MissSettl by Kamden Ishmael Hilliard

Kamden Ishmael Hilliard’s 2022 debut collection explores empire’s extant processes of racialization and colonialism with honesty and humor and a scathing playfulness that speaks to the poet’s use of mimicry as subversion. Like its title suggests, MissSettle is interested in unsettling the structures of language and logic, our assumptions about knowledge, literacy, belonging, and bodies, their institutionalized inscribing and cultural co-opting. Hilliard’s roving gaze sights transcultural practices, hyper-linking distant subjects, encounters, and histories with a stream-of-consciousness verve and vibe that wants to turn the paper into a screen and the act of page-turning into the dégagé scroll of social media, plus the offhand interjection that all of this is being composed on the go. “I don’t even want reparations/yet !” Hilliard’s speaker insists. “First , I will take a #3 combo/bc i’m hungry and a #2 pencil ,/not cause negros remain unprepared/for ontological warfare—but bc/I need to jot all this down.” Though it flaunts a velocity that mimics our contemporary cascade of content abundance, the book resists quick reading. Instead, Hilliard’s frisky and provocative asides and grammatical idiosyncrasies require we look back (look again) at the ways in which syntax and citizenship undergo interrogation, derangement, and revision in these poems salted with self-aware exclamation and dramatized ellipsis, the interlude necessary for a poetics of reconstitution.  

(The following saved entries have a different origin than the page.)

(* ===== verification/Umalloc.v ===== *)
(** * The user-level allocator: user/umalloc.c

    Headers are the 16-byte units of the source, addressed by byte; the two
    fields of a header are functions of its address.  [sbrk] is the system
    call as kernel/sysproc.c and [growproc] implement it, seen from the
    process; whether the kernel finds the memory is the parameter [avail]. *)

From Stdlib Require Import Sorting.Sorted.
From stdpp Require Import sorting.
From S2P Require Import Prelude.

Module Umalloc.

(** [sizeof(Header)] *)
Definition HDR : Z := 16.

Record heap := Heap {
  hptr : Z -> Z;      (** [s.ptr] of the header at an address *)
  hsize : Z -> Z;     (** [s.size] *)
  freep : Z;          (** 0 before the first call of [malloc] *)
  brk : Z             (** the size of the process *)
}.

Definition set_ptr (a v : Z) (h : heap) : heap := Heap (<[a:=v]> (hptr h)) (hsize h) (freep h) (brk h).
Definition set_size (a v : Z) (h : heap) : heap := Heap (hptr h) (<[a:=v]> (hsize h)) (freep h) (brk h).
Definition set_freep (a : Z) (h : heap) : heap := Heap (hptr h) (hsize h) a (brk h).
Definition set_brk (a : Z) (h : heap) : heap := Heap (hptr h) (hsize h) (freep h) a.

Section Model.
(** The address of the static header [base], and whether the kernel can grow
    a process of a given size by a given number of bytes. *)
Context (base : Z) (avail : Z -> Z -> bool).

(** [sbrk(int n)]: [growproc] grows by [uvmalloc] or shrinks by [uvmdealloc],
    which ignores a new size above the old one. *)
Definition sbrk (n : Z) : M heap Z :=
  addr ← gets brk;
  let n := i32 n in
  if n >? 0 then
    if avail addr n then modify (set_brk (u64 (addr + n)));; mret addr else mret (u64 (-1))
  else if n <? 0 then
    let newsz := u64 (addr + n) in
    when (negb (newsz >=? addr)) (modify (set_brk newsz));; mret addr
  else mret addr.

(** The [for] of [free]: the list position after which [bp] belongs. *)
Definition free_step (bp p : Z) : M heap (Z + Z) :=
  nxt ← gets (fun h => hptr h p);
  if (bp >? p) && (bp <? nxt) then mret (inr p)
  else if (p >=? nxt) && ((bp >? p) || (bp <? nxt)) then mret (inr p)
  else mret (inl nxt).

Definition free (fuel : nat) (ap : Z) : M heap unit :=
  let bp := ap - HDR in
  p0 ← gets freep;
  p ← loop fuel (free_step bp) p0;
  h ← get;
  (if bp + HDR * hsize h bp =? hptr h p then
     modify (set_size bp (u32 (hsize h bp + hsize h (hptr h p))));;
     modify (fun h => set_ptr bp (hptr h (hptr h p)) h)
   else modify (set_ptr bp (hptr h p)));;
  h ← get;
  (if p + HDR * hsize h p =? bp then
     modify (set_size p (u32 (hsize h p + hsize h bp)));;
     modify (fun h => set_ptr p (hptr h bp) h)
   else modify (set_ptr p bp));;
  modify (set_freep p).

Definition morecore (fuel : nat) (nu : Z) : M heap Z :=
  let nu := if nu <? 4096 then 4096 else nu in
  p ← sbrk (u64 (nu * HDR));
  if p =? u64 (-1) then mret 0
  else
    modify (set_size p nu);;
    free fuel (p + HDR);;
    gets freep.

(** One iteration of the [for] of [malloc], on [(prevp, p)]. *)
Definition malloc_step (fuel : nat) (nunits : Z) (l : Z * Z) : M heap (Z * Z + Z) :=
  let '(prevp, p) := l in
  h ← get;
  if hsize h p >=? nunits then
    (if hsize h p =? nunits then
       modify (set_ptr prevp (hptr h p));;
       modify (set_freep prevp);;
       mret (inr (p + HDR))
     else
       let rest := u32 (hsize h p - nunits) in
       modify (set_size p rest);;
       let p := p + HDR * rest in
       modify (set_size p nunits);;
       modify (set_freep prevp);;
       mret (inr (p + HDR)))
  else if p =? freep h then
    p ← morecore fuel nunits;
    if p =? 0 then mret (inr 0)
    else h ← get; mret (inl (p, hptr h p))
  else mret (inl (p, hptr h p)).

Definition nunits_of (nbytes : Z) : Z := u32 ((u32 nbytes + HDR - 1) / HDR + 1).

Definition malloc (fuel : nat) (nbytes : Z) : M heap Z :=
  let nunits := nunits_of nbytes in
  f ← gets freep;
  when (f =? 0)
    (modify (set_freep base);; modify (set_ptr base base);; modify (set_size base 0));;
  prevp ← gets freep;
  p ← gets (fun h => hptr h prevp);
  loop fuel (malloc_step fuel nunits) (prevp, p).
End Model.
Lemma fdalloc_from_lowest k fd t f : fd <= f < fd + Z.of_nat k -> t !! f = None ->
  (forall g, fd <= g < f -> t !! g <> None) -> fdalloc_from k fd t = Some f.
Proof.
  revert fd. induction k as [|k IH]; intros fd Hf Hn Hl; cbn; [lia|].
  destruct (decide (f = fd)) as [->|Hne]; [rewrite Hn; reflexivity|].
  destruct (t !! fd) eqn:E; [apply IH; [lia | exact Hn | intros g Hg; apply Hl; lia]|].
  exfalso. apply (Hl fd); [lia | exact E].
Qed.

Lemma fdalloc_some k fd t f : fd <= f < fd + Z.of_nat k -> t !! f = None -> exists g, fdalloc_from k fd t = Some g /\ g <= f.
Proof.
  revert fd. induction k as [|k IH]; intros fd Hf Hn; cbn; [lia|]. destruct (t !! fd) eqn:E.
  - apply IH; [|exact Hn]. destruct (decide (f = fd)); [congruence | lia].
  - exists fd. split; [reflexivity | lia].
Qed.

(** A table with the standard descriptors open and room for a pipe. *)
Definition std_open (t : fdtab) : Prop :=
  t !! 0 <> None /\ t !! 1 <> None /\ t !! 2 <> None /\
  exists f g, 0 <= f < NOFILE /\ 0 <= g < NOFILE /\ f <> g /\ t !! f = None /\ t !! g = None.

Lemma std_open_insert t fd o : std_open t -> 0 <= fd <= 1 -> std_open (<[fd := o]> t).
Proof.
  intros (H0 & H1 & H2 & f & g & Hf & Hg & Hne & Hnf & Hng) Hfd.
  assert (fd <> f) by (intros ->; assert (f = 0 \/ f = 1) as [-> | ->] by lia; congruence).
  assert (fd <> g) by (intros ->; assert (g = 0 \/ g = 1) as [-> | ->] by lia; congruence).
  assert (Hkeep : forall x, t !! x <> None -> <[fd := o]> t !! x <> None).
  { intros x Hx. rewrite lookup_insert. case_decide; [discriminate | exact Hx]. }
  split; [apply Hkeep, H0|]. split; [apply Hkeep, H1|]. split; [apply Hkeep, H2|].
  exists f, g. rewrite !lookup_insert_ne by congruence. auto.
Qed.

(** Closing a standard descriptor and opening something puts it there. *)
Lemma fdalloc_closed t fd : std_open t -> 0 <= fd <= 1 -> fdalloc (delete fd t) = Some fd.
Proof.
  intros (H0 & H1 & _) Hfd. apply fdalloc_from_lowest; [unfold NOFILE; lia | apply lookup_delete_eq |].
  intros g Hg. assert (g = 0 /\ fd = 1) as [-> ->] by lia. rewrite lookup_delete_ne by lia. exact H0.
Qed.

(** [pipe] takes two free descriptors above the standard ones. *)
Lemma pipe_alloc t o : std_open t -> exists p0 p1, fdalloc t = Some p0 /\ fdalloc (<[p0 := o]> t) = Some p1 /\
  2 < p0 /\ 2 < p1 /\ p0 <> p1 /\ t !! p0 = None /\ t !! p1 = None.
Proof.
  intros (H0 & H1 & H2 & f & g & Hf & Hg & Hne & Hnf & Hng).
  destruct (fdalloc_some (Z.to_nat NOFILE) 0 t f) as (p0 & Hp0 & _); [lia | exact Hnf|].
  pose proof (fdalloc_from_spec _ _ _ _ Hp0) as (Hr0 & Hn0 & _).
  assert (Hfree : exists x, 0 <= x < NOFILE /\ <[p0 := o]> t !! x = None).
  { destruct (decide (p0 = f)) as [->|]; [exists g | exists f]; rewrite lookup_insert_ne by congruence; auto. }
  destruct Hfree as (x & Hx & Hnx). destruct (fdalloc_some (Z.to_nat NOFILE) 0 (<[p0 := o]> t) x) as (p1 & Hp1 & _); [lia | exact Hnx|].
  pose proof (fdalloc_from_spec _ _ _ _ Hp1) as (Hr1 & Hn1 & _). apply lookup_insert_None in Hn1 as [Hn1 Hne1].
  assert (Hstd : forall p, 0 <= p -> t !! p = None -> 2 < p).
  { intros p Hp Hn. destruct (decide (p = 0)) as [->|]; [congruence|]. destruct (decide (p = 1)) as [->|]; [congruence|].
    destruct (decide (p = 2)) as [->|]; [congruence|]. lia. }
  exists p0, p1. repeat (split; [first [assumption | apply Hstd; [lia | assumption]]|]). assumption.
Qed.

(** Redirections of the parser are of descriptors 0 and 1. *)
Fixpoint redirs_std (c : cmd span) : Prop :=
  match c with
  | EXEC _ => True
  | REDIR c' _ _ fd => 0 <= fd <= 1 /\ redirs_std c'
  | PIPE l r | LIST l r => redirs_std l /\ redirs_std r
  | BACK c' => redirs_std c'
  end.

(** The child of a pipe that moves one end to descriptor [fd]. *)
Lemma plug t p0 p1 a b fd o : std_open t -> 0 <= fd <= 1 -> 2 < p0 -> 2 < p1 -> p0 <> p1 -> t !! p0 = None -> t !! p1 = None ->
  let u := <[p1 := b]> (<[p0 := a]> t) in
  u !! (if fd =? 1 then p1 else p0) = Some o ->
  fdalloc (delete fd u) = Some fd /\ delete fd u !! (if fd =? 1 then p1 else p0) = Some o /\
  delete p1 (delete p0 (<[fd := o]> (delete fd u))) = <[fd := o]> t.
Proof.
  intros Hs Hfd H0 H1 Hne Hn0 Hn1 u Ho. split; [|split].
  - apply fdalloc_from_lowest; [unfold NOFILE; lia | apply lookup_delete_eq |]. intros g Hg. assert (g = 0 /\ fd = 1) as [-> ->] by lia.
    unfold u. rewrite lookup_delete_ne, !lookup_insert_ne by lia. apply Hs.
  - rewrite lookup_delete_ne; [exact Ho|]. destruct (fd =? 1); lia.
  - apply map_eq. intros i. unfold u. rewrite !lookup_delete, !lookup_insert, !lookup_delete, !lookup_insert.
    repeat case_decide; subst; try lia; congruence.
Qed.

Lemma launch_runcmd c : forall t next, std_open t -> redirs_std c -> launch (runcmd c) t next = wire c t next.
Proof.
  induction c as [argv|c IH file mode fd|l IHl r IHr|l IHl r IHr|c IH]; intros t next Hs Hc; cbn [runcmd wire redirs_std] in *.
  - destruct argv; reflexivity.
  - destruct Hc as [Hfd Hc]. cbn [launch]. rewrite fdalloc_closed by assumption.
    replace (fd <? 0) with false by lia. rewrite IH; [|rewrite insert_delete_eq; apply std_open_insert; assumption | exact Hc].
    rewrite insert_delete_eq. reflexivity.
  - destruct Hc as [Hl Hr]. cbn [launch]. destruct (pipe_alloc t (ReadEnd next) Hs) as (p0 & p1 & -> & -> & H0 & H1 & Hne & Hn0 & Hn1).
    cbn [Z.ltb Z.compare launch fork1 Z.eqb].
    destruct (plug t p0 p1 (ReadEnd next) (WriteEnd next) 1 (WriteEnd next) Hs ltac:(lia) H0 H1 Hne Hn0 Hn1) as (E1 & E2 & E3);
      [apply lookup_insert_eq|].
    cbn [Z.eqb Pos.eqb] in E2. rewrite E2, E1, E3. clear E1 E2 E3. rewrite IHl; [|apply std_open_insert; [exact Hs | lia] | exact Hl].
    destruct (wire l _ _) as [a next']. cbn [launch].
    destruct (plug t p0 p1 (ReadEnd next) (WriteEnd next) 0 (ReadEnd next) Hs ltac:(lia) H0 H1 Hne Hn0 Hn1) as (E1 & E2 & E3);
      [cbn [Z.eqb]; rewrite lookup_insert_ne by congruence; apply lookup_insert_eq|].
    cbn [Z.eqb] in E2. rewrite E2, E1, E3. rewrite IHr; [|apply std_open_insert; [exact Hs | lia] | exact Hr].
    destruct (wire r _ _) as [b next'']. rewrite app_nil_r. reflexivity.
  - destruct Hc as [Hl Hr]. cbn [launch fork1 Z.eqb]. rewrite IHl by assumption. destruct (wire l t next) as [a next'].
    cbn [launch]. rewrite IHr by assumption. reflexivity.
  - cbn [launch fork1 Z.eqb]. rewrite IH by assumption. destruct (wire c t next) as [a next']. cbn. rewrite app_nil_r. reflexivity.
Qed.

(** C18: [runcmd] plumbs its command as the syntax says: each program is
    executed with the descriptors of the shell in which a redirection replaced
    just its descriptor and a pipe just the standard output on its left and
    the standard input on its right; no process keeps another end of a pipe
    open. *)
Theorem runcmd_plumbing c t next :
  std_open t -> redirs_std c -> launch (runcmd c) t next = wire c t next.
Proof. apply launch_runcmd. Qed.

Definition console_fds : fdtab := {[0 := Console; 1 := Console; 2 := Console]}.

Lemma runcmd_plumbing_witness :
  let c := PIPE (REDIR (EXEC [(0, 2)]) (3, 4) O_RDONLY 0) (PIPE (EXEC [(5, 7)]) (EXEC [(8, 9)])) in
  launch (runcmd c) console_fds 0 = wire c console_fds 0 /\
  (launch (runcmd c) console_fds 0).1 =
    [(<[0 := File (3, 4) O_RDONLY]> (<[1 := WriteEnd 0]> console_fds), [(0, 2)]);
     (<[1 := WriteEnd 1]> (<[0 := ReadEnd 0]> console_fds), [(5, 7)]);
     (<[0 := ReadEnd 1]> (<[0 := ReadEnd 0]> console_fds), [(8, 9)])].
Proof.
  cbv zeta. rewrite runcmd_plumbing; [split; reflexivity | | cbn; lia].
  split; [discriminate|]. split; [discriminate|]. split; [discriminate|]. exists 3, 4. unfold NOFILE. repeat split; lia.
Defined.
End Sh.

The Kármán Line by Daisy Atterbury

Cross-genre and multidisciplinary, The Kármán Line rims perimeters, layers, boundaries both bodily and virtual, internal and public, geopolitical and extraterrestrial in pursuit of a novel epistemology, a thinking and a writing “in service of a togetherness.” Daisy Atterbury’s hypnotic narrative converges systems thinking and environmental studies with childhood anecdotes and often obscured histories of colonization, militarization, and securitization across interconnected sequences addressed to a lover, moving without signal from ruminative prose to the glitchy enjambment of verse amidst the insidious specter of radioactive fallout, from the galactic Zone of Avoidance to Sushi King and Spaceport America, from the coded come-ons of Tinder to the collected notes of Wittgenstein and cartographic recreations that reinscribe unequal realities. Along the way, readers witness the nascent encounters and non-encounters through which a love begins to take shape, never without Atterbury accounting for the potentiality of disaster or crisis, the etymological turning point when something irrevocably changes. Atterbury’s scope is generous; her voice tender, speculative, and mindful of the body undergoing various operations of dis/placement and re-embodiment across digital spaces and the dream of deep space—everything orbiting the motoric hub of desire, the necessity of being undone in order to be remade, together with another, gleaming what Atterbury calls “a radical softness,” a being (in touch), which is beyond descriptive narrative, beyond territorialization or metrics, beyond the regulatory divisions signaled by her debut collection’s title.